■ **DIRECTIONS FOR THIS TASK**:
Find every line of the listing below where "From" appears, and copy it.
▶
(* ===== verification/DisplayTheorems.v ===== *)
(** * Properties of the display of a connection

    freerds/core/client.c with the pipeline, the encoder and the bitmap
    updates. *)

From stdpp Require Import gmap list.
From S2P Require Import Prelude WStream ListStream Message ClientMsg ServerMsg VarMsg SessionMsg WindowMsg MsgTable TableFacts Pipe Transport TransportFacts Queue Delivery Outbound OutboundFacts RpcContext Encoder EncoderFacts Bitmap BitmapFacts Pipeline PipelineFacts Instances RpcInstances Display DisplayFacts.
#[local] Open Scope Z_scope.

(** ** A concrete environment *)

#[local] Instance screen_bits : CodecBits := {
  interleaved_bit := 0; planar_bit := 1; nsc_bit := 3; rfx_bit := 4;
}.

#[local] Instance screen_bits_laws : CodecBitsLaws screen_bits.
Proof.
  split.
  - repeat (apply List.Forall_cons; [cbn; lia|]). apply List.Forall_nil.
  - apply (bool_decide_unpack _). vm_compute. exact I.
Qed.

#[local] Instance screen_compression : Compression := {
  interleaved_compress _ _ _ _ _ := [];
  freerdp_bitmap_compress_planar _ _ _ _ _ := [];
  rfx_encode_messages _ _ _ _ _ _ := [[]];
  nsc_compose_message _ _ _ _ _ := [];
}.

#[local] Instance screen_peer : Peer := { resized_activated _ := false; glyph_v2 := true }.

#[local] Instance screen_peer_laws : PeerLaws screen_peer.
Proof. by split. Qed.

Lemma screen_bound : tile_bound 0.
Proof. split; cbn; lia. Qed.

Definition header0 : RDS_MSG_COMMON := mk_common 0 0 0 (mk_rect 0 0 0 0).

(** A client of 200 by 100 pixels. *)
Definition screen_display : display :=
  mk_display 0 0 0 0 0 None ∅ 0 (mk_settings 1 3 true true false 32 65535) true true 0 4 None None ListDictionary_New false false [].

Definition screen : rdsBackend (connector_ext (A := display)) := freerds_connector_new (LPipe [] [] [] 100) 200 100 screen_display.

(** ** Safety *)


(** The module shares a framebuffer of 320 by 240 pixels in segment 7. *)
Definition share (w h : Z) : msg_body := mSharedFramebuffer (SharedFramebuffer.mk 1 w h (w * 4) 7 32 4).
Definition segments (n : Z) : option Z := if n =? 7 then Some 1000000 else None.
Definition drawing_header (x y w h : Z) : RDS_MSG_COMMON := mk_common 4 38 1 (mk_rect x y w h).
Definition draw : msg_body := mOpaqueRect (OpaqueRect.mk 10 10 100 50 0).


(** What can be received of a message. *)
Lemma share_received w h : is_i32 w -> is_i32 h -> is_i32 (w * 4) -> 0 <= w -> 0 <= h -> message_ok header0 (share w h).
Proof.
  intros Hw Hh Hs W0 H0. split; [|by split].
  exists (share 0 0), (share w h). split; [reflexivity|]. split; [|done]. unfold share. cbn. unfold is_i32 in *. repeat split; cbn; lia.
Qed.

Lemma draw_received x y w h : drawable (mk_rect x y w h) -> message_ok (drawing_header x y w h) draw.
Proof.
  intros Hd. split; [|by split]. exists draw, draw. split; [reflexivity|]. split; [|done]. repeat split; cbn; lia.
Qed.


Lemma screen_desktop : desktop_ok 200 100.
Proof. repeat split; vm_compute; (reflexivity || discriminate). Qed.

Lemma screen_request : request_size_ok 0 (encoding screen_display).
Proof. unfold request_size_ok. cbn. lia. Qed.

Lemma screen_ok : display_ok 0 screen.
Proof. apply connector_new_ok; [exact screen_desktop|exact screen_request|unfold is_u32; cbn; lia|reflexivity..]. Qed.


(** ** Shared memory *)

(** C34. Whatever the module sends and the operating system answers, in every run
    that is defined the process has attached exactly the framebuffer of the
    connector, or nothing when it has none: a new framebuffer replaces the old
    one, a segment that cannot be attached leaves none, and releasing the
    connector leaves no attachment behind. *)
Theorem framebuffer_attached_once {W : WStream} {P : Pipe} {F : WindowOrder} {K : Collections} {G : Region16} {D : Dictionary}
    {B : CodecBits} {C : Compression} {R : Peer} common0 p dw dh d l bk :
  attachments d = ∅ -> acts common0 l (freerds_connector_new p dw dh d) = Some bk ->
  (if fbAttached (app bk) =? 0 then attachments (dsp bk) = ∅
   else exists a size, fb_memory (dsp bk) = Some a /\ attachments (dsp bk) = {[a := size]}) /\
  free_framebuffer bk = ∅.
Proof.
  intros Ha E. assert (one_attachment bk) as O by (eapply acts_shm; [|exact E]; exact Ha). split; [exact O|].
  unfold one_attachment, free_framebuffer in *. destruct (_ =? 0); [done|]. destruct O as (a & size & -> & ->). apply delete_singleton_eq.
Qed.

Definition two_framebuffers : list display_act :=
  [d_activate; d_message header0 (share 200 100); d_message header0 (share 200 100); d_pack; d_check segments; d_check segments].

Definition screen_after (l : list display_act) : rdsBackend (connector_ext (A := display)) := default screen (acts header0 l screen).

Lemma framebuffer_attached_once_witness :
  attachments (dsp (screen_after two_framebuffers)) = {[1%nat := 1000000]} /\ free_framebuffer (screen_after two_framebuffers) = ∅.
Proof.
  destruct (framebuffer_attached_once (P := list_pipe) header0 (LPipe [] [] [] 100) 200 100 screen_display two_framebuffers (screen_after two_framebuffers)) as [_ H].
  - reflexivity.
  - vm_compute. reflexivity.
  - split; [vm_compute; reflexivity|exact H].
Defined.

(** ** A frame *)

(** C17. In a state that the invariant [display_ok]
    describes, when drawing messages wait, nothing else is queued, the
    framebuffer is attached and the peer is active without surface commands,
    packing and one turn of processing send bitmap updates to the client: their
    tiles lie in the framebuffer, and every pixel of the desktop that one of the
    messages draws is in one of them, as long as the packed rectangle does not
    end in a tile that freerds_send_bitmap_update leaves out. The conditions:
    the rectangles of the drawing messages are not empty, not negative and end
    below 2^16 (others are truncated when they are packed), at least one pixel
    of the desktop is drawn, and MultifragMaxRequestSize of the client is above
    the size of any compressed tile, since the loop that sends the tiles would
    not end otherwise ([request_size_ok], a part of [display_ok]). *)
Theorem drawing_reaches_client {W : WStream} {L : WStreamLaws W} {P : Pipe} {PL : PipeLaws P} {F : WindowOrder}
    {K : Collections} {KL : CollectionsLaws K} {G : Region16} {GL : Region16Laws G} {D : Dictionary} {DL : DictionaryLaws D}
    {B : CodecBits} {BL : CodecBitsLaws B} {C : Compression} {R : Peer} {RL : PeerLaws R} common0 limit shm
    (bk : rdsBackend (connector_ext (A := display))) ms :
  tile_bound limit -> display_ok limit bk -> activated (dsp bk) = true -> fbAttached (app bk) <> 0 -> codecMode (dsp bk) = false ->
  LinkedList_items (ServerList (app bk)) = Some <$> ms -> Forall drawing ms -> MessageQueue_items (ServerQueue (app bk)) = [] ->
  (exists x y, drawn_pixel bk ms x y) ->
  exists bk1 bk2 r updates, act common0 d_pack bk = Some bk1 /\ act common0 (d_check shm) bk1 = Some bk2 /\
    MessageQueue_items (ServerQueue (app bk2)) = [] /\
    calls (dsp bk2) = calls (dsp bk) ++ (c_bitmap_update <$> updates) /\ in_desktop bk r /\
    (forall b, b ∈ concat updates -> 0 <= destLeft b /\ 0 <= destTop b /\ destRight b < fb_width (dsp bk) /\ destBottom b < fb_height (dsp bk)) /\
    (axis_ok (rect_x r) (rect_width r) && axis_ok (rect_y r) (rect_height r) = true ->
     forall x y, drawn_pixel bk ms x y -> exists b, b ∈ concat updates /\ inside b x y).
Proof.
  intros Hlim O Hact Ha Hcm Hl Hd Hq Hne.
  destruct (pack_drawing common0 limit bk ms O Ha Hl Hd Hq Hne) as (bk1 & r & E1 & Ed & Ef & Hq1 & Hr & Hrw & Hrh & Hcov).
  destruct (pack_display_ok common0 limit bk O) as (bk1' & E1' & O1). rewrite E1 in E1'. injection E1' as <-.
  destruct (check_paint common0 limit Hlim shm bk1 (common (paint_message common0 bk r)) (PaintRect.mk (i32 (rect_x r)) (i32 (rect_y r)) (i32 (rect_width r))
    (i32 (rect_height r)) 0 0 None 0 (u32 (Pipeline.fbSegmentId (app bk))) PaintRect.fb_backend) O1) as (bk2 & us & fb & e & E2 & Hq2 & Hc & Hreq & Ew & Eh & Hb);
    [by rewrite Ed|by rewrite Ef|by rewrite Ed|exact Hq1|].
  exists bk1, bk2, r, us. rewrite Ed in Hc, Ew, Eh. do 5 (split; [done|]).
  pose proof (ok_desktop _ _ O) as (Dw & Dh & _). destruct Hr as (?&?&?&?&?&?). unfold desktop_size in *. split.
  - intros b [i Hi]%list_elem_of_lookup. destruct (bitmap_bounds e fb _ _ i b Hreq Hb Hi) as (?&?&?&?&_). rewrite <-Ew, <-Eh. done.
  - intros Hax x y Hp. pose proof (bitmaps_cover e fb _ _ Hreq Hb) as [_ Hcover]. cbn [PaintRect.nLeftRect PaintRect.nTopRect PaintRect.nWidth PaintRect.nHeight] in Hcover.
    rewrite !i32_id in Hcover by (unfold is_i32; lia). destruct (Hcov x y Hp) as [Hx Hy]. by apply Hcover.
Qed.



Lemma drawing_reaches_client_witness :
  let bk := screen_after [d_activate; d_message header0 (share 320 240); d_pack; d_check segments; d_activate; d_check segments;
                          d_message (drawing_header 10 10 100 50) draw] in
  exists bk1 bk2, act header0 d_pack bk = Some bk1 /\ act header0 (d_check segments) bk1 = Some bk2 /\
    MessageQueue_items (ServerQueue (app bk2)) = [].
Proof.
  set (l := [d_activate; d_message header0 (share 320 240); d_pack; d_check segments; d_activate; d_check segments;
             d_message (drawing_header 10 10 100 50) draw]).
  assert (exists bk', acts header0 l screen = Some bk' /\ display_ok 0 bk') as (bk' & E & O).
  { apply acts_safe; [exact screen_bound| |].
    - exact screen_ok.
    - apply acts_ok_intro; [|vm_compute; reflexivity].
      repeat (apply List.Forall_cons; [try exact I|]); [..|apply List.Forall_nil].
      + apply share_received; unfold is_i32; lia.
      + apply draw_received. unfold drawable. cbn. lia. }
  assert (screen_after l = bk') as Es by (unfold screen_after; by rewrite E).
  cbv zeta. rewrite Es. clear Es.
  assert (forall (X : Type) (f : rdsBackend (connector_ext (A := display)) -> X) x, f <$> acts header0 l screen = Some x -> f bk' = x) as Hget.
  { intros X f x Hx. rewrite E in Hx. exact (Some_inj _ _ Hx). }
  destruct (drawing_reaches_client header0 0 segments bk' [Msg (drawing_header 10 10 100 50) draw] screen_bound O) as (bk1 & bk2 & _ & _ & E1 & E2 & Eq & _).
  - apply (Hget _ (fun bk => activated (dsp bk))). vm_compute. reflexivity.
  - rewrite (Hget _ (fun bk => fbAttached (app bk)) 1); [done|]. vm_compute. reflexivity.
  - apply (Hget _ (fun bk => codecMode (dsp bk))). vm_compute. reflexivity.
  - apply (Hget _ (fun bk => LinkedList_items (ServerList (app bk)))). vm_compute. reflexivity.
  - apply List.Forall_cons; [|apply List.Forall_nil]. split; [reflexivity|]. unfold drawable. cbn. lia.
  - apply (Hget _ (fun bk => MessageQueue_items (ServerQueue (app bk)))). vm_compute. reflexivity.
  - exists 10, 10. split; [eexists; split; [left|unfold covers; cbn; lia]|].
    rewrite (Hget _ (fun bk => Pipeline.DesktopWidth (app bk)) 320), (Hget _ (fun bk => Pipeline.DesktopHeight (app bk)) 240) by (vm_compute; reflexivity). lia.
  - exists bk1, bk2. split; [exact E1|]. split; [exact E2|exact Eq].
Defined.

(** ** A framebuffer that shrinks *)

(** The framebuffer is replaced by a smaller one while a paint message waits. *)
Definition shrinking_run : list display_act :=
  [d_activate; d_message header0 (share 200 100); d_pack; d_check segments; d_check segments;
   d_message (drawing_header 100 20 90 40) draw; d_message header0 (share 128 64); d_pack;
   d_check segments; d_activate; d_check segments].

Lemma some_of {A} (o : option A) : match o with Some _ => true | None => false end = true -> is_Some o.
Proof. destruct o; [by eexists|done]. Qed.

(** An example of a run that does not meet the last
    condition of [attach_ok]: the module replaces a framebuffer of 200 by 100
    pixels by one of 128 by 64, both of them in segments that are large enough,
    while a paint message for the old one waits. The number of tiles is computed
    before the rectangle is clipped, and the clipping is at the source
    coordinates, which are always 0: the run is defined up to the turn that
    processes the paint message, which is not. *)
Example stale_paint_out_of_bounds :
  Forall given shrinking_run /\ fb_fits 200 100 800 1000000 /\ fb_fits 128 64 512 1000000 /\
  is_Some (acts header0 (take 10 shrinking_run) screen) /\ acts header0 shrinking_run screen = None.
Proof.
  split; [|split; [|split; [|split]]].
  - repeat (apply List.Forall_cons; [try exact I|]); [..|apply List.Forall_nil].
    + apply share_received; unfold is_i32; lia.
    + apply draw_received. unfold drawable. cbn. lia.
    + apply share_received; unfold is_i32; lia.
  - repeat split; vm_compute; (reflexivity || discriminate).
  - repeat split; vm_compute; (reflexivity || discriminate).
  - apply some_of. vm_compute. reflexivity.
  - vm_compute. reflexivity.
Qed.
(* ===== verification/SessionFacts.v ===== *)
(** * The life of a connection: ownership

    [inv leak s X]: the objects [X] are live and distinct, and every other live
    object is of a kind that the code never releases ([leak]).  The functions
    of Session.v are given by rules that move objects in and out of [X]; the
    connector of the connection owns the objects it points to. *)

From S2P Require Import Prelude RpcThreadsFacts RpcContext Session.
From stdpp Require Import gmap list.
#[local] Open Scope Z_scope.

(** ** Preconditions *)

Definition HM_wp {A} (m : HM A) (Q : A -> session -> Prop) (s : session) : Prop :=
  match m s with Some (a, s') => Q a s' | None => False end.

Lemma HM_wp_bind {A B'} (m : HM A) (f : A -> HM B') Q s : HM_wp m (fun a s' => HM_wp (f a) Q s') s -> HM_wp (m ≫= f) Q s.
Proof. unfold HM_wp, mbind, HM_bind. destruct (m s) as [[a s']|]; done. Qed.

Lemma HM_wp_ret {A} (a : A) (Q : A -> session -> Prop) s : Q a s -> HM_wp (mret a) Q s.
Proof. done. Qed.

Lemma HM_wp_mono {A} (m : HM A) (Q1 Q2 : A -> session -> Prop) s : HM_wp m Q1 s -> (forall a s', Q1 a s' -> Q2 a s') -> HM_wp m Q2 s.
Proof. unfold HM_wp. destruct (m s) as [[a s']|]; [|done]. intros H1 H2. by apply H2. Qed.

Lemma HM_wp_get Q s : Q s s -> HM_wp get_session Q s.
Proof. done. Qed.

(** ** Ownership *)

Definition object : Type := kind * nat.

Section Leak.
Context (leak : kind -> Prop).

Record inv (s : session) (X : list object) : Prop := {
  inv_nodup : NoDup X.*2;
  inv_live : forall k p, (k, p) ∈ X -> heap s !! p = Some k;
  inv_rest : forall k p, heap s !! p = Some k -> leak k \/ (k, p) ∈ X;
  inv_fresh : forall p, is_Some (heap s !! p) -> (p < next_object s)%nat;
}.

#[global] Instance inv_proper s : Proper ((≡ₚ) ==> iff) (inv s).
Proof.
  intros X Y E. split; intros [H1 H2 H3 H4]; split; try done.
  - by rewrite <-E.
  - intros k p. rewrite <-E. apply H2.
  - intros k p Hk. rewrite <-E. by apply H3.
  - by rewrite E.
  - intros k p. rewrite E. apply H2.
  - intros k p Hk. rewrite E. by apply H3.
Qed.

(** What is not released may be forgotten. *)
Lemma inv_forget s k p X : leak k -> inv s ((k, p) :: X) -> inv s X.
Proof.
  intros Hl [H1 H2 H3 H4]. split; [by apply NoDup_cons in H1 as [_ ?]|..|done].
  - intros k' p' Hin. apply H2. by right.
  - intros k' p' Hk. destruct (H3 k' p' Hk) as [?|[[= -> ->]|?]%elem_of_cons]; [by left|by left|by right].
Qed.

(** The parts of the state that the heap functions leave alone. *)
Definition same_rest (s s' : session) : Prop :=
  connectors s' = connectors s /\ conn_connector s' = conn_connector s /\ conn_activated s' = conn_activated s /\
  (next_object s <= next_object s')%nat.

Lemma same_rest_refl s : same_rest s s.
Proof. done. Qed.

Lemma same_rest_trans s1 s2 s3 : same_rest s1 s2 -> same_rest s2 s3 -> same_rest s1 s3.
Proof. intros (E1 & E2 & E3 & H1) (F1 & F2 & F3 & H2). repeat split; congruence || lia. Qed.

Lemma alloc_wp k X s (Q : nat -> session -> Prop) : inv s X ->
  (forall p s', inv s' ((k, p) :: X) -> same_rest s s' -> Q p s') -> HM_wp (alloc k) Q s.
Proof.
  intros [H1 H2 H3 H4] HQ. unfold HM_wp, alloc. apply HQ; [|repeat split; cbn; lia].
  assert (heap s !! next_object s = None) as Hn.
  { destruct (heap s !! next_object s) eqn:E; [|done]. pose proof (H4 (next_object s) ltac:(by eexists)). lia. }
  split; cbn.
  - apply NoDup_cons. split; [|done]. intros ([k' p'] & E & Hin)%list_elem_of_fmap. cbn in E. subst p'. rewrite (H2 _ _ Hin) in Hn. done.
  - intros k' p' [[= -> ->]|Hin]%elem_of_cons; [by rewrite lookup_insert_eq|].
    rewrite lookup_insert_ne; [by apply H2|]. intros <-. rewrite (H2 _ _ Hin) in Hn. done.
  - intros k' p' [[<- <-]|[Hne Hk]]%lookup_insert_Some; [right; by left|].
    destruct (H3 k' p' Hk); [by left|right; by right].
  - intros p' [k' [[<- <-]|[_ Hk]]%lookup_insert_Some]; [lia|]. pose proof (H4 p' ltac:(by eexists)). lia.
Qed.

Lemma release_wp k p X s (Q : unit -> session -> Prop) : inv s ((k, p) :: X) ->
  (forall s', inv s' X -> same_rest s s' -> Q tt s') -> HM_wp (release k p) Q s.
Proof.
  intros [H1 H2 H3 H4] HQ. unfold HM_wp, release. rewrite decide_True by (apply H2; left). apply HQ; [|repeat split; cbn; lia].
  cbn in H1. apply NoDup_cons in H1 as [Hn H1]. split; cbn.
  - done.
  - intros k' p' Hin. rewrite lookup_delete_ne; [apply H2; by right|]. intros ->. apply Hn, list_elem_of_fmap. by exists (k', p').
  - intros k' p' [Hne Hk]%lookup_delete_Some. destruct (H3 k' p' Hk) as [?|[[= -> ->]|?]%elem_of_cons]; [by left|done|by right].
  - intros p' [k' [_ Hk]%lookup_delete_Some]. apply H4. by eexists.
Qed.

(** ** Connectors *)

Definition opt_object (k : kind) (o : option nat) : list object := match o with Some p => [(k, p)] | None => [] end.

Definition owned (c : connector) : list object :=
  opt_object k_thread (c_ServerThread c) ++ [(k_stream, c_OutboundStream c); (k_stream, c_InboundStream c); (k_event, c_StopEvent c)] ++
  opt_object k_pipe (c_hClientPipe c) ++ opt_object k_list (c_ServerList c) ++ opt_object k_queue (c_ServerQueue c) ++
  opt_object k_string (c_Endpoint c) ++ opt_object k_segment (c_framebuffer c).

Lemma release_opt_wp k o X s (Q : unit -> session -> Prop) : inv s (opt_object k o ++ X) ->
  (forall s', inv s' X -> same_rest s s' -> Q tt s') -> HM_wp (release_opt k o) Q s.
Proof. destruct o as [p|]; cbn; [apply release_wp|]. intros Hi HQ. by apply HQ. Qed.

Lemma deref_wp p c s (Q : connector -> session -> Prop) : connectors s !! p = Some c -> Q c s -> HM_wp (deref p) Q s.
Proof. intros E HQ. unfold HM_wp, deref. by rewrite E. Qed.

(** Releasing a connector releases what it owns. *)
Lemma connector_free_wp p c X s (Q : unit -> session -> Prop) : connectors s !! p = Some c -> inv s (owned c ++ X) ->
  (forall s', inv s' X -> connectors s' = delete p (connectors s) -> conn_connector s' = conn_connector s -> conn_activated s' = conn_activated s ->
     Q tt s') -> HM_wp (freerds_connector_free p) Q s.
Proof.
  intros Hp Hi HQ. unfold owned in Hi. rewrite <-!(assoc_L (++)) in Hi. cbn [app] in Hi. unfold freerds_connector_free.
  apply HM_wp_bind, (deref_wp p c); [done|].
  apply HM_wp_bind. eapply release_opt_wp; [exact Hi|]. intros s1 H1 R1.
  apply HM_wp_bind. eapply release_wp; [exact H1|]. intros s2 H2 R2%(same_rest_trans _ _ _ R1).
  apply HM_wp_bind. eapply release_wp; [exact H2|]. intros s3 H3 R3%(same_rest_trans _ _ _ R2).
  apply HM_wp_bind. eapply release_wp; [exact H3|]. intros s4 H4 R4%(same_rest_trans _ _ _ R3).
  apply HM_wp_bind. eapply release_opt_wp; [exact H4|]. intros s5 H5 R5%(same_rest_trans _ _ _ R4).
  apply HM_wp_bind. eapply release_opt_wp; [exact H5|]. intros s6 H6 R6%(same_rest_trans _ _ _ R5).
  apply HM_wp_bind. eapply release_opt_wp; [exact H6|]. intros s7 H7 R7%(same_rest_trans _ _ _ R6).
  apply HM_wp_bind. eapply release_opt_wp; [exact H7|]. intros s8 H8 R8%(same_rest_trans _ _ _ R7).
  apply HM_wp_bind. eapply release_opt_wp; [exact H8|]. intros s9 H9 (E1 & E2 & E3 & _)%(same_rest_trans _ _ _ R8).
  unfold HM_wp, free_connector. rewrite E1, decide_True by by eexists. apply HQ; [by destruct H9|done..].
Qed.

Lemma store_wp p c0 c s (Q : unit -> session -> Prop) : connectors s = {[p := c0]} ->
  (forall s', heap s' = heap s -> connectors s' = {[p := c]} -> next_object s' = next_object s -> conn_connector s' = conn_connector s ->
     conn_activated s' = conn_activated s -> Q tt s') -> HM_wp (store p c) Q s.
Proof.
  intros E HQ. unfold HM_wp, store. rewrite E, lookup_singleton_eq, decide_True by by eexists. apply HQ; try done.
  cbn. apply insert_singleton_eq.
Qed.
◀
■ **EXERCISE SOLUTION**:
From stdpp Require Import gmap list.
From S2P Require Import Prelude WStream ListStream Message ClientMsg ServerMsg VarMsg SessionMsg WindowMsg MsgTable TableFacts Pipe Transport TransportFacts Queue Delivery Outbound OutboundFacts RpcContext Encoder EncoderFacts Bitmap BitmapFacts Pipeline PipelineFacts Instances RpcInstances Display DisplayFacts.
From S2P Require Import Prelude RpcThreadsFacts RpcContext Session.
From stdpp Require Import gmap list.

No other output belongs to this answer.